◆ Exercise objective: Please print out every entry below, verbatim.
⁂
(** * The AArch64 back end of manticore: register file, mnemonic
    canonicalization, operands and ABIs.

    A shallow embedding of [manticore/native/cpu/aarch64.py].  Python
    dictionaries are finite maps, Python integers are [Z], exceptions and
    the mutation of the register cache are threaded through a small
    state-and-exception monad. *)

From stdpp Require Import base gmap strings list pretty.
From Stdlib Require Import ZArith Lia Ascii String.

Open Scope Z_scope.

(** * The embedding *)

(** ** Exceptions and the state-and-exception monad *)

(** The [assert] statements of the file, one constructor per asserted
    condition. *)
Inductive assertion :=
| register_in_self      (* assert register in self        (read, write) *)
| value_le_max          (* assert value <= 2 ** size - 1  (write) *)
| nbits_is_None         (* assert nbits is None           (operand read, write) *)
| not_with_carry.       (* assert not with_carry          (operand read) *)

Inductive exception :=
| AssertionError (a : assertion)
| NotImplementedError
| KeyError (key : string).

(** The error taxonomy of the specification, by the statement that raises. *)
Definition InvalidRegisterError : exception := AssertionError register_in_self.
Definition ValueOutOfRangeError : exception := AssertionError value_le_max.
Definition UnsupportedOperandKindError : exception := NotImplementedError.

Inductive outcome (A : Type) :=
| Returns (a : A)
| Raises (e : exception).
Arguments Returns {A} a.
Arguments Raises {A} e.

(** A computation over a mutable state [S]: the outcome and the state it
    leaves behind (also when it raises). *)
Definition Py (S A : Type) : Type := S → outcome A * S.

#[export] Instance Py_ret {S} : MRet (Py S) := λ A a s, (Returns a, s).

#[export] Instance Py_bind {S} : MBind (Py S) := λ A B f m s,
  match m s with
  | (Returns a, s') => f a s'
  | (Raises e, s') => (Raises e, s')
  end.

Definition raise {S A} (e : exception) : Py S A := λ s, (Raises e, s).

Definition py_assert {S} (cond : bool) (a : assertion) : Py S () :=
  if cond then mret () else raise (AssertionError a).

Definition get_state {S} : Py S S := λ s, (Returns s, s).

Definition set_state {S} (s' : S) : Py S () := λ _, (Returns (), s').

(** [d[key]] on a dictionary. *)
Definition getitem {S V} (d : gmap string V) (key : string) : Py S V :=
  match d !! key with
  | Some v => mret v
  | None => raise (KeyError key)
  end.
⁂
◆ Answer:
(** * The AArch64 back end of manticore: register file, mnemonic
    canonicalization, operands and ABIs.

    A shallow embedding of [manticore/native/cpu/aarch64.py].  Python
    dictionaries are finite maps, Python integers are [Z], exceptions and
    the mutation of the register cache are threaded through a small
    state-and-exception monad. *)

From stdpp Require Import base gmap strings list pretty.
From Stdlib Require Import ZArith Lia Ascii String.

Open Scope Z_scope.

(** * The embedding *)

(** ** Exceptions and the state-and-exception monad *)

(** The [assert] statements of the file, one constructor per asserted
    condition. *)
Inductive assertion :=
| register_in_self      (* assert register in self        (read, write) *)
| value_le_max          (* assert value <= 2 ** size - 1  (write) *)
| nbits_is_None         (* assert nbits is None           (operand read, write) *)
| not_with_carry.       (* assert not with_carry          (operand read) *)

Inductive exception :=
| AssertionError (a : assertion)
| NotImplementedError
| KeyError (key : string).

(** The error taxonomy of the specification, by the statement that raises. *)
Definition InvalidRegisterError : exception := AssertionError register_in_self.
Definition ValueOutOfRangeError : exception := AssertionError value_le_max.
Definition UnsupportedOperandKindError : exception := NotImplementedError.

Inductive outcome (A : Type) :=
| Returns (a : A)
| Raises (e : exception).
Arguments Returns {A} a.
Arguments Raises {A} e.

(** A computation over a mutable state [S]: the outcome and the state it
    leaves behind (also when it raises). *)
Definition Py (S A : Type) : Type := S → outcome A * S.

#[export] Instance Py_ret {S} : MRet (Py S) := λ A a s, (Returns a, s).

#[export] Instance Py_bind {S} : MBind (Py S) := λ A B f m s,
  match m s with
  | (Returns a, s') => f a s'
  | (Raises e, s') => (Raises e, s')
  end.

Definition raise {S A} (e : exception) : Py S A := λ s, (Raises e, s).

Definition py_assert {S} (cond : bool) (a : assertion) : Py S () :=
  if cond then mret () else raise (AssertionError a).

Definition get_state {S} : Py S S := λ s, (Returns s, s).

Definition set_state {S} (s' : S) : Py S () := λ _, (Returns (), s').

(** [d[key]] on a dictionary. *)
Definition getitem {S V} (d : gmap string V) (key : string) : Py S V :=
  match d !! key with
  | Some v => mret v
  | None => raise (KeyError key)
  end.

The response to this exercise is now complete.